Exercise: Below are entries. Pull out all lines containing "tell".

Entries provided:
* * * * * * *

(** * Collector activity dashboard: the loading pipeline and its metrics

    A shallow embedding of [dashboard_local.py].  The script reads two
    spreadsheets through pandas, reconciles the visit log with the agent
    roster and derives the tables behind the charts.

    Conventions of the embedding.
    - Text is [string]; a character is one code unit.  Whitespace and
      letter case follow Python's [str] on the ASCII range.
    - A spreadsheet cell is a [cell]: missing ([NaN], [None], [NaT]),
      text, integer, timestamp or calendar date.  Binary floating point
      cells are outside the model.
    - The true division of the comparison averages is the division of
      binary64, on Rocq's primitive floats; the lightness of the heat map
      is taken in [Q].
    - A [DataFrame] keeps its column labels and its rows; every row carries
      the label of the pandas index, which survives filtering.
    - Streamlit's [st.warning], [st.error] and [st.info] calls are returned
      as a list of [message]s next to the value (explicit output passing).
    - An exception raised inside a [try] block is a value of [exn] in the
      left summand of [Exc]. *)

From Stdlib Require Import String Ascii List ZArith QArith Lia Bool.
From Stdlib Require Import Sorted Permutation DecimalString Lqa.
From Stdlib Require Uint63 PrimFloat FloatOps SpecFloat.
Import ListNotations.

Close Scope Q_scope.
Open Scope nat_scope.
Open Scope list_scope.
Open Scope string_scope.

(** ** Python [str] operations *)

Module PyStr.

(** [str.isspace] for one ASCII character: TAB, LF, VT, FF, CR, the four
    separators FS, GS, RS, US and the blank. *)
Definition isspace (c : ascii) : bool :=
  let n := nat_of_ascii c in
  (((9 <=? n) && (n <=? 13)) || ((28 <=? n) && (n <=? 32)))%nat.

Definition isdigit (c : ascii) : bool :=
  let n := nat_of_ascii c in ((48 <=? n) && (n <=? 57))%nat.

Definition islower (c : ascii) : bool :=
  let n := nat_of_ascii c in ((97 <=? n) && (n <=? 122))%nat.

Definition is_empty (s : string) : bool :=
  match s with EmptyString => true | String _ _ => false end.

Fixpoint lstrip (s : string) : string :=
  match s with
  | EmptyString => EmptyString
  | String c s' => if isspace c then lstrip s' else s
  end.

Fixpoint rstrip (s : string) : string :=
  match s with
  | EmptyString => EmptyString
  | String c s' =>
      let t := rstrip s' in
      if is_empty t && isspace c then EmptyString else String c t
  end.

(** [s.strip()] *)
Definition strip (s : string) : string := rstrip (lstrip s).

Definition upper_char (c : ascii) : ascii :=
  if islower c then ascii_of_nat (nat_of_ascii c - 32) else c.

(** [s.upper()] *)
Fixpoint upper (s : string) : string :=
  match s with
  | EmptyString => EmptyString
  | String c s' => String (upper_char c) (upper s')
  end.

(** [needle in hay] *)
Fixpoint contains (needle hay : string) : bool :=
  String.prefix needle hay ||
  match hay with
  | EmptyString => false
  | String _ hay' => contains needle hay'
  end.

(** [s.split(sep)] for a non-empty separator, scanning left to right.
    [skip] counts the characters of a separator just recognised that
    are still to be passed over; [cur] is the piece being collected. *)
Fixpoint split_go (sep : string) (skip : nat) (cur s : string)
  : list string :=
  match s with
  | EmptyString => [cur]
  | String c s' =>
      match skip with
      | S k => split_go sep k cur s'
      | O =>
          if String.prefix sep s
          then cur :: split_go sep (String.length sep - 1) EmptyString s'
          else split_go sep 0 (cur ++ String c EmptyString) s'
      end
  end.

Definition split (sep s : string) : list string :=
  split_go sep 0 EmptyString s.

(** [str(n)] for an integer *)
Definition of_Z (z : Z) : string := NilZero.string_of_int (Z.to_int z).

(** [int(s)] for a run of decimal digits *)
Definition digit_value (c : ascii) : Z := Z.of_nat (nat_of_ascii c - 48).

Fixpoint int_go (acc : Z) (s : string) : Z :=
  match s with
  | EmptyString => acc
  | String c s' => int_go (10 * acc + digit_value c)%Z s'
  end.

Definition int (s : string) : Z := int_go 0%Z s.

(** The first maximal run of digits, the group of [re.search('(\d+)')]. *)
Fixpoint take_digits (s : string) : string :=
  match s with
  | EmptyString => EmptyString
  | String c s' => if isdigit c then String c (take_digits s') else EmptyString
  end.

Fixpoint search_digits (s : string) : option string :=
  match s with
  | EmptyString => None
  | String c s' => if isdigit c then Some (take_digits s) else search_digits s'
  end.

(** ["0" * (width - len(s)) + s], as in [%02d] *)
Fixpoint zeros (n : nat) : string :=
  match n with O => EmptyString | S k => String "0" (zeros k) end.

Definition zfill (width : nat) (s : string) : string :=
  zeros (width - String.length s) ++ s.

End PyStr.

(** A text that does not start with whitespace. *)
Definition starts_clean (s : string) : Prop :=
  match s with
  | EmptyString => True
  | String c _ => PyStr.isspace c = false
  end.

(** ** Exceptions and messages *)

(** The exceptions the modelled code can raise.  [ReadError] stands for
    whatever [pd.read_excel] raises on a failed download or an unreadable
    workbook. *)
Inductive exn :=
| KeyError (key : string)
| IndexError
| ReadError (detail : string).

Definition Exc (A : Type) : Type := (exn + A)%type.

Definition ret {A : Type} (a : A) : Exc A := inr a.
Definition raise {A : Type} (e : exn) : Exc A := inl e.

Definition bind {A B : Type} (m : Exc A) (k : A -> Exc B) : Exc B :=
  match m with
  | inl e => inl e
  | inr a => k a
  end.

Notation "x <- m ;; k" := (bind m (fun x => k))
  (at level 61, m at next level, right associativity).

(** What the script shows to the user.
    - [WarnBadLink]: the [st.warning] of [get_gdrive_download_url], "the
      link is not a valid Google Drive sharing link".
    - [ErrMissingColumns]: the [st.error] of the required-column check,
      "the visit log lacks required columns".
    - [ErrLoad]: the [st.error] of the [except] clause, "error while reading
      the Google Drive files", with the exception's text.
    - [InfoNoAnalysisData]: the [st.info] "no case record in the chosen
      range of dates".
    - [InfoPickComparison]: the [st.info] asking for at least one collector
      in the comparison group.
    - [InfoNoComparisonData]: the [st.info] "the comparison group has no
      records in this period". *)
Inductive message :=
| WarnBadLink (share_link : string)
| ErrMissingColumns
| ErrLoad (e : exn)
| InfoNoAnalysisData
| InfoPickComparison
| InfoNoComparisonData.

(** ** Timestamps *)

Record datetime := mk_datetime
  { year : Z; month : Z; day : Z; hour : Z; minute : Z; second : Z }.

Record date := mk_date { d_year : Z; d_month : Z; d_day : Z }.

Definition option_bind {A B : Type} (o : option A) (k : A -> option B)
  : option B :=
  match o with
  | Some a => k a
  | None => None
  end.

Notation "x <?- o ;; k" := (option_bind o (fun x => k))
  (at level 61, o at next level, right associativity).

Module Strptime.

Fixpoint all_digits (s : string) : bool :=
  match s with
  | EmptyString => true
  | String c s' => PyStr.isdigit c && all_digits s'
  end.

(** The text before and after the first occurrence of the character [sep]. *)
Fixpoint cut (sep : ascii) (s : string) : option (string * string) :=
  match s with
  | EmptyString => None
  | String c s' =>
      if Ascii.eqb c sep then Some (EmptyString, s')
      else match cut sep s' with
           | Some (a, b) => Some (String c a, b)
           | None => None
           end
  end.

(** A numeric directive written with one or two digits, value in
    [lo .. hi]: [%m] is [1[0-2]|0[1-9]|[1-9]], [%H] is [2[0-3]|[0-1]\d|\d],
    [%M] is [[0-5]\d|\d] and [%S] is [6[0-1]|[0-5]\d|\d]. *)
Definition field (lo hi : Z) (s : string) : option Z :=
  let n := String.length s in
  let v := PyStr.int s in
  if (1 <=? n)%nat && (n <=? 2)%nat && all_digits s
     && (lo <=? v)%Z && (v <=? hi)%Z
  then Some v else None.

(** [%d] is [3[0-1]|[1-2]\d|0[1-9]|[1-9]| [1-9]]: like the others, or a
    blank and a digit other than zero. *)
Definition day_field (s : string) : option Z :=
  match s with
  | String " " (String c EmptyString) => field 1 9 (String c EmptyString)
  | _ => field 1 31 s
  end.

Definition is_leap (y : Z) : bool :=
  (((y mod 4 =? 0) && negb (y mod 100 =? 0)) || (y mod 400 =? 0))%Z.

Definition days_in_month (y m : Z) : Z :=
  if (m =? 2)%Z then (if is_leap y then 29 else 28)%Z
  else if ((m =? 4) || (m =? 6) || (m =? 9) || (m =? 11))%Z then 30%Z
  else 31%Z.

(** Parsing with the format ['%d/%m/%Y %H:%M:%S'].  The whole text has to
    match; the blank of the format stands for one or more whitespace
    characters; [%Y] is four digits.  A match that is no calendar date
    (day beyond the month, year 0, second beyond 59) is no timestamp.
    The range limits of the library's 64-bit clock are not modelled. *)
Definition parse (s : string) : option datetime :=
  p1 <?- cut "/" s ;;
  p2 <?- cut "/" (snd p1) ;;
  let ys := String.substring 0 4 (snd p2) in
  let after_year := String.substring 4 (String.length (snd p2) - 4) (snd p2) in
  let time := PyStr.lstrip after_year in
  p3 <?- cut ":" time ;;
  p4 <?- cut ":" (snd p3) ;;
  d <?- day_field (fst p1) ;;
  m <?- field 1 12 (fst p2) ;;
  H <?- field 0 23 (fst p3) ;;
  M <?- field 0 59 (fst p4) ;;
  S <?- field 0 61 (snd p4) ;;
  let y := PyStr.int ys in
  if (String.length ys =? 4)%nat && all_digits ys
     && (String.length time <? String.length after_year)%nat
     && (1 <=? y)%Z && (d <=? days_in_month y m)%Z && (S <=? 59)%Z
  then Some (mk_datetime y m d H M S)
  else None.

End Strptime.

(** ** Cells and element-wise operations *)

Inductive cell :=
| NaN
| Str (s : string)
| Int (z : Z)
| Timestamp (t : datetime)
| Date (d : date).

Definition datetime_eqb (a b : datetime) : bool :=
  ((year a =? year b) && (month a =? month b) && (day a =? day b)
   && (hour a =? hour b) && (minute a =? minute b)
   && (second a =? second b))%Z.

Definition date_eqb (a b : date) : bool :=
  ((d_year a =? d_year b) && (d_month a =? d_month b)
   && (d_day a =? d_day b))%Z.

(** Equality of two cells as [isin] and [value_counts] see it (a missing
    value matches a missing value there). *)
Definition cell_eqb (a b : cell) : bool :=
  match a, b with
  | NaN, NaN => true
  | Str s, Str t => String.eqb s t
  | Int x, Int y => (x =? y)%Z
  | Timestamp x, Timestamp y => datetime_eqb x y
  | Date x, Date y => date_eqb x y
  | _, _ => false
  end.

(** [pd.isna] *)
Definition isna (c : cell) : bool :=
  match c with
  | NaN => true
  | _ => false
  end.

Definition two (z : Z) : string := PyStr.zfill 2 (PyStr.of_Z z).

Definition date_str (y m d : Z) : string :=
  PyStr.zfill 4 (PyStr.of_Z y) ++ "-" ++ two m ++ "-" ++ two d.

(** [str(x)] of a cell's value *)
Definition str (c : cell) : string :=
  match c with
  | NaN => "nan"
  | Str s => s
  | Int z => PyStr.of_Z z
  | Timestamp t =>
      date_str (year t) (month t) (day t) ++ " " ++
      two (hour t) ++ ":" ++ two (minute t) ++ ":" ++ two (second t)
  | Date d => date_str (d_year d) (d_month d) (d_day d)
  end.

(** [.astype(str)], element-wise *)
Definition astype_str (c : cell) : cell := Str (str c).

(** The [.str] accessor gives a missing value on anything but text. *)
Definition str_strip (c : cell) : cell :=
  match c with
  | Str s => Str (PyStr.strip s)
  | _ => NaN
  end.

Definition str_upper (c : cell) : cell :=
  match c with
  | Str s => Str (PyStr.upper s)
  | _ => NaN
  end.

(** [.str.split(sep).str[0]] *)
Definition str_split_first (sep : string) (c : cell) : cell :=
  match c with
  | Str s => match PyStr.split sep s with
             | piece :: _ => Str piece
             | [] => NaN
             end
  | _ => NaN
  end.

(** [.str.extract('(\d+)')] *)
Definition str_extract_digits (c : cell) : cell :=
  match c with
  | Str s => match PyStr.search_digits s with
             | Some d => Str d
             | None => NaN
             end
  | _ => NaN
  end.

(** [.fillna(v)] *)
Definition fillna (v c : cell) : cell := if isna c then v else c.

(** [.astype(int)] on the cells that reach it: digit runs and integers. *)
Definition astype_int (c : cell) : Z :=
  match c with
  | Str s => PyStr.int s
  | Int z => z
  | _ => 0%Z
  end.

(** [pd.to_datetime(..., format='%d/%m/%Y %H:%M:%S', errors='coerce')],
    element-wise: a timestamp passes, anything else is parsed from its
    text, and what does not parse is [NaT]. *)
Definition to_datetime (c : cell) : cell :=
  match c with
  | NaN => NaN
  | Timestamp t => Timestamp t
  | Date d => Timestamp (mk_datetime (d_year d) (d_month d) (d_day d) 0 0 0)
  | _ => match Strptime.parse (str c) with
         | Some t => Timestamp t
         | None => NaN
         end
  end.

(** [.dt.date] *)
Definition dt_date (c : cell) : cell :=
  match c with
  | Timestamp t => Date (mk_date (year t) (month t) (day t))
  | _ => NaN
  end.

(** [.isin(values)] *)
Definition isin (values : list cell) (c : cell) : bool :=
  existsb (cell_eqb c) values.

(** [.unique()]: the distinct values in order of first appearance. *)
Fixpoint unique_go (seen l : list cell) : list cell :=
  match l with
  | [] => []
  | c :: l' =>
      if isin seen c then unique_go seen l'
      else c :: unique_go (c :: seen) l'
  end.

Definition unique (l : list cell) : list cell := unique_go [] l.

(** ** Data frames *)

(** A row maps column labels to cells; a label that is not there reads as
    a missing value. *)
Definition row : Type := list (string * cell).

Fixpoint get (name : string) (r : row) : cell :=
  match r with
  | [] => NaN
  | (k, v) :: r' => if String.eqb k name then v else get name r'
  end.

Fixpoint set (name : string) (v : cell) (r : row) : row :=
  match r with
  | [] => [(name, v)]
  | (k, x) :: r' =>
      if String.eqb k name then (k, v) :: r' else (k, x) :: set name v r'
  end.
(** * ollama-backend: the bounded tool-augmented agent loop and the client wrappers

    A shallow embedding of
    - [backend/langgraph-project/langgraph_agent.py] (tools, [OllamaAgent]),
    - [backend/langgraph-project/example_usage.py] ([OllamaClient]),
    - [backend/usage/ollama_service.py] ([ask_ollama_structured]),
    followed by the properties the specification states about them.

    Conventions.  A Python call that may raise is a value of [outcome]: either
    [Returns v] or [Raises e], for the exceptions that [except Exception]
    catches.  Where the input of a call decides whether it is left through
    [SystemExit] or does not come back at all, as for the [eval] of a text of
    the model, the call is a value of [call].  Everything the scripts obtain from outside the
    repository (the model endpoint, the prebuilt tool node, [eval], the clock,
    [subprocess.run], [requests.get], [json.loads]) is an oracle: a field of a
    record or an argument, over which every theorem quantifies.  Console
    output and the log of model calls are threaded explicitly. *)

From Stdlib Require Import String Ascii List ZArith Lia Bool DecimalString.
Import ListNotations.
Open Scope string_scope.
Open Scope Z_scope.

(* ===================================================================== *)
(** * Python values used by all three scripts *)
(* ===================================================================== *)

Module Py.

(** Exceptions, as far as the scripts tell them apart: [except Exception]
    catches all of them, [except json.JSONDecodeError] only the first. *)
Inductive exn : Type :=
| JSONDecodeError (msg : string)
| IndexError (msg : string)
| Exception (class msg : string).

(** [str(e)] *)
Definition str_exn (e : exn) : string :=
  match e with
  | JSONDecodeError msg => msg
  | IndexError msg => msg
  | Exception _ msg => msg
  end.

Inductive outcome (A : Type) : Type :=
| Returns (a : A)
| Raises (e : exn).
Arguments Returns {A} a.
Arguments Raises {A} e.

(** What [except Exception] does not catch: the exceptions that derive from
    [BaseException] only. *)
Inductive exit : Type :=
| SystemExit (code : string)
| KeyboardInterrupt
| GeneratorExit.

(** A call on which the input decides more than an [outcome] can tell: it
    completes, by returning or by raising an exception that derives from
    [Exception]; or it is left through an [exit]; or it does not come back. *)
Inductive call (A : Type) : Type :=
| Completes (o : outcome A)
| Exits (x : exit)
| Hangs.
Arguments Completes {A} o.
Arguments Exits {A} x.
Arguments Hangs {A}.

(** What a reply of the client holds under a text key: a [str], or [None]. *)
Inductive value : Type :=
| PyNone
| PyStr (s : string).

(** [str(v)], which is what [print(v)] writes *)
Definition str_value (v : value) : string :=
  match v with
  | PyNone => "None"
  | PyStr s => s
  end.

(** The double quote, for the texts of the interpreter that contain one *)
Definition dq : string := String (ascii_of_nat 34) EmptyString.

(** [sys.stdout]: the texts written so far, oldest first. *)
Definition console := list string.

Definition nl : string := String (ascii_of_nat 10) EmptyString.

(** [print(s, end=e)] *)
Definition print_end (s e : string) (out : console) : console :=
  (out ++ [(s ++ e)%string])%list.
(** [print(s)] *)
Definition print (s : string) (out : console) : console := print_end s nl out.

(** [s * n] *)
Fixpoint str_repeat (s : string) (n : nat) : string :=
  match n with
  | O => EmptyString
  | S n' => s ++ str_repeat s n'
  end.

(** [str(n)] for an [int] *)
Definition str_int (n : Z) : string := NilZero.string_of_int (Z.to_int n).

(** [needle in hay] for two [str] *)
Fixpoint str_in (needle hay : string) : bool :=
  String.prefix needle hay ||
  match hay with
  | EmptyString => false
  | String _ hay' => str_in needle hay'
  end.

(** [hay.split(sep)] for a one-character separator *)
Fixpoint split_char (sep : ascii) (hay : string) : list string :=
  match hay with
  | EmptyString => [EmptyString]
  | String c hay' =>
      if Ascii.eqb c sep then EmptyString :: split_char sep hay'
      else match split_char sep hay' with
           | [] => [String c EmptyString]
           | w :: ws => String c w :: ws
           end
  end.

(** The methods of [str] whose result depends on the Unicode tables of the
    interpreter.  The scripts are verified for every implementation. *)
Class StrMethods : Type := {
  str_lower : string -> string;   (* s.lower() *)
  str_strip : string -> string    (* s.strip() *)
}.

(** ** The ASCII instance, used to run the definitions on examples *)

Definition ascii_lower (c : ascii) : ascii :=
  let n := nat_of_ascii c in
  if ((65 <=? n) && (n <=? 90))%nat then ascii_of_nat (n + 32) else c.

Fixpoint map_string (f : ascii -> ascii) (s : string) : string :=
  match s with
  | EmptyString => EmptyString
  | String c s' => String (f c) (map_string f s')
  end.
Lemma out_of_range_severity_witness :
  well_formed historical_data /\ ~ (1 <= 0 <= 5) /\
  edge_cases historical_data "Vandalism" 0 <> [] /\
  estimated_match_result (edge_cases historical_data "Vandalism" 0)
                         (recommend_sentence historical_data "Vandalism" 0).
Proof.
  assert (well_formed historical_data) as Hwf by historical_well_formed.
  assert (~ (1 <= 0 <= 5)) as Hs by lia.
  assert (edge_cases historical_data "Vandalism" 0 <> []) as He
    by (vm_compute; discriminate).
  split; [exact Hwf|]. split; [exact Hs|]. split; [exact He|].
  exact (proj2 (proj1 out_of_range_severity historical_data "Vandalism" 0 Hwf Hs) He).
Defined.

(** C5 as stated fails: severity 0 is outside [1,5], yet ("Vandalism", 0)
    is answered from the severity-1 case with an estimate of 1.0. *)
Lemma out_of_range_severity_counterexample :
  ~ (1 <= 0 <= 5) /\
  (exists r,
     of_tenths 10 = Some r /\
     api_recommend_sentence "Vandalism" 0
     = Return {| status := "Success (Estimated)";
                 data := Some {| recommendation_months := r;
                                 min_sentence := 1; max_sentence := 1;
                                 case_count := 1 |};
                 basis := "Estimate based on 1 case(s) with similar severity." |}) /\
  ~ (forall c s, ~ (1 <= s <= 5) ->
       exists r, api_recommend_sentence c s = Return r /\ status r = "Failed").
Proof.
  split; [lia|]. split.
  - eexists. split; vm_compute; reflexivity.
  - intros H. destruct (H "Vandalism" 0 ltac:(lia)) as (r & Hr & Hst).
    vm_compute in Hr. inversion Hr; subst r. discriminate Hst.
Qed.

(** ** The rounding rule of [round(mean, 1)] *)

Lemma to_Q_tie m e k :
  (to_Q (Float false m e) == (2 * k + 1) # 20)%Q ->
  e < 0 /\ 2 * (10 * m) = (2 * k + 1) * 2 ^ (- e).
Proof.
  unfold to_Q, Qeq. cbn [fsign fexp fmant].
  destruct (Z.leb_spec 0 e) as [He|He]; cbn [Qnum Qden inject_Z].
  - intros H. lia.
  - assert (0 < 2 ^ (- e)) as HP by (apply Z.pow_pos_nonneg; lia).
    rewrite Z2Pos.id by exact HP. intros H. split; lia.
Qed.

Lemma round1_tie x k :
  fsign x = false -> 0 <= k ->
  (to_Q x == (2 * k + 1) # 20)%Q ->
  round1 x = match of_tenths (if Z.even k then k else k + 1) with
             | Some y => Return y
             | None => Raise OverflowError
             end.
Proof.
  destruct x as [sg m e]. cbn [fsign]. intros -> Hk Hx.
  apply to_Q_tie in Hx as [He Htie].
  assert (0 < 2 ^ (- e)) as HP by (apply Z.pow_pos_nonneg; lia).
  unfold round1, tenths_of, of_tenths. cbn [fsign fexp fmant].
  destruct (Z.leb_spec 0 e); [lia|].
  rewrite (rhe_div_tie (10 * m) (2 ^ (- e)) HP k Htie).
  set (t := if Z.even k then k else k + 1).
  assert (0 <= t) as Ht by (unfold t; destruct (Z.even k); lia).
  destruct (Z.ltb_spec t 0); [lia|]. now rewrite Z.abs_eq by lia.
Qed.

* * * * * * *

Exercise result:
(** Exceptions, as far as the scripts tell them apart: [except Exception]
(** A call on which the input decides more than an [outcome] can tell: it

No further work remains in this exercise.